* DATA SECTION:

Definition getRecommendationUids : M (list string) :=
  container <- document_querySelector (containerSelector CONFIG) ;;
  match container with
  | None => ret []
  | Some container =>
      links <- element_querySelectorAll container (upLinkSelector CONFIG) ;;
      let uids := collectUids links in
      console_log [Lit "📥 Found "; Num (Z.of_nat (length uids));
                   Lit " unique creators."] ;;
      ret uids
  end.

Definition loginText : Template := [Lit "Please login to Bilibili first."].

Definition noCreatorsText : Template :=
  [Lit "⚠️ No creators found. Please check page structure."].

Definition confirmText (n : Z) : Template :=
  [Lit "Found "; Num n; Lit " creators (List Expanded).";
   Lit nl; Lit nl; Lit "Are you sure you want to BLOCK them all?"].

Definition startBatchBlock (env : Env) : M unit :=
  if falsy (csrf_token env) then alert loginText
  else
    expandListIfNeeded env ;;
    uidArray <- getRecommendationUids ;;
    if Z.of_nat (length uidArray) =? 0 then alert noCreatorsText
    else
      ok <- confirm env (confirmText (Z.of_nat (length uidArray))) ;;
      if negb ok then ret tt
      else runBatch env (blockInterval CONFIG) uidArray.

End Expand.

(** * Vocabulary of the properties *)

Fixpoint all_chars (p : ascii -> bool) (s : string) : bool :=
  match s with
  | String c s' => p c && all_chars p s'
  | EmptyString => true
  end.

Definition head_in (p : ascii -> bool) (s : string) : bool :=
  match s with
  | String c _ => p c
  | EmptyString => false
  end.

(** The literal followed by one character of the class occurs in [s]
    right after the prefix [pre]. *)
Definition occurs_after (lit : string) (cls : ascii -> bool) (pre s : string) : Prop :=
  exists c tail, cls c = true /\ s = (pre ++ lit ++ String c tail)%string.

(** ** The deduplication, in the words of the specification *)

(** The identifiers of the links that carry one, in DOM order. *)
Definition parsed_ids (links : list Element) : list string :=
  flat_map (fun link =>
              match parseUidFromUrl (href link) with
              | Some id => [id]
              | None => []
              end) links.

Definition differs (x y : string) : bool := negb (String.eqb y x).

(** Duplicates collapsed to their first occurrence. *)
Fixpoint keep_first (ids : list string) : list string :=
  match ids with
  | [] => []
  | x :: more => x :: filter (differs x) (keep_first more)
  end.
(** Eight tiers, every one on port 1: the device at location [i] hangs off
    the device at location [i - 1]. *)
Definition storeDeep : list Device :=
  hub 1 None :: ((fun i => hub 1 (Some i)) <$> seq 0%nat 6%nat).
Definition devDeep : Device := hub 1 (Some 6%nat).

(** A kernel that accepts every request and transfers nothing. *)
Definition idleKernel (k : unit) (fd : option File) (req : gusb.request)
    : unit * gusb.response :=
  (k, gusb.mkResponse 0 None None).

Definition sys0 : gusb.sys unit := gusb.mkSys tt [] [].

(** One device and one interface of it, carrying a bulk OUT endpoint 0x01
    and a bulk IN endpoint 0x81; [openHeap] has the device open on file 3,
    [closedHeap] has it closed. *)
Definition epOut : Endpoint := mkEndpoint 0x01 2 512 512 (Some 0%nat).
Definition epIn : Endpoint := mkEndpoint 0x81 2 512 512 (Some 0%nat).
Definition intf0 : Interface := mkInterface 0 0 [epOut; epIn] (Some 0%nat).
Definition closedHeap : Heap := mkHeap [zeroDevice] [[]] [intf0] [].
Definition openHeap : Heap := mkHeap [set_f (Some 3) zeroDevice] [[]] [intf0] [].

(** The [sync.Once] has run exactly when the channel is closed. *)
Definition ctx_inv (c : Context) : Prop := closeOnce c = done c.

(** A small kernel to run the claim protocol on: per interface number the
    name of the bound kernel driver, and the set of interfaces this file
    holds.  Detaching or querying where no driver is bound answers ENODATA;
    claiming an interface a driver is bound to answers EBUSY. *)
Record usbfs := mkUsbfs {
  bound : gmap Z (list Z);
  held : gset Z
}.

Definition EBUSY : error := Errno 16.
Definition EINVAL : error := Errno 22.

* YOUR INSTRUCTIONS: Return word for word the lines above from the line with "Definition parsed_ids (links" to the line with "(** The [sync.Once]", including both and leaving out all others.

* RESULT OF THE TASK:
Definition parsed_ids (links : list Element) : list string :=
  flat_map (fun link =>
              match parseUidFromUrl (href link) with
              | Some id => [id]
              | None => []
              end) links.

Definition differs (x y : string) : bool := negb (String.eqb y x).

(** Duplicates collapsed to their first occurrence. *)
Fixpoint keep_first (ids : list string) : list string :=
  match ids with
  | [] => []
  | x :: more => x :: filter (differs x) (keep_first more)
  end.
(** Eight tiers, every one on port 1: the device at location [i] hangs off
    the device at location [i - 1]. *)
Definition storeDeep : list Device :=
  hub 1 None :: ((fun i => hub 1 (Some i)) <$> seq 0%nat 6%nat).
Definition devDeep : Device := hub 1 (Some 6%nat).

(** A kernel that accepts every request and transfers nothing. *)
Definition idleKernel (k : unit) (fd : option File) (req : gusb.request)
    : unit * gusb.response :=
  (k, gusb.mkResponse 0 None None).

Definition sys0 : gusb.sys unit := gusb.mkSys tt [] [].

(** One device and one interface of it, carrying a bulk OUT endpoint 0x01
    and a bulk IN endpoint 0x81; [openHeap] has the device open on file 3,
    [closedHeap] has it closed. *)
Definition epOut : Endpoint := mkEndpoint 0x01 2 512 512 (Some 0%nat).
Definition epIn : Endpoint := mkEndpoint 0x81 2 512 512 (Some 0%nat).
Definition intf0 : Interface := mkInterface 0 0 [epOut; epIn] (Some 0%nat).
Definition closedHeap : Heap := mkHeap [zeroDevice] [[]] [intf0] [].
Definition openHeap : Heap := mkHeap [set_f (Some 3) zeroDevice] [[]] [intf0] [].

(** The [sync.Once] has run exactly when the channel is closed. *)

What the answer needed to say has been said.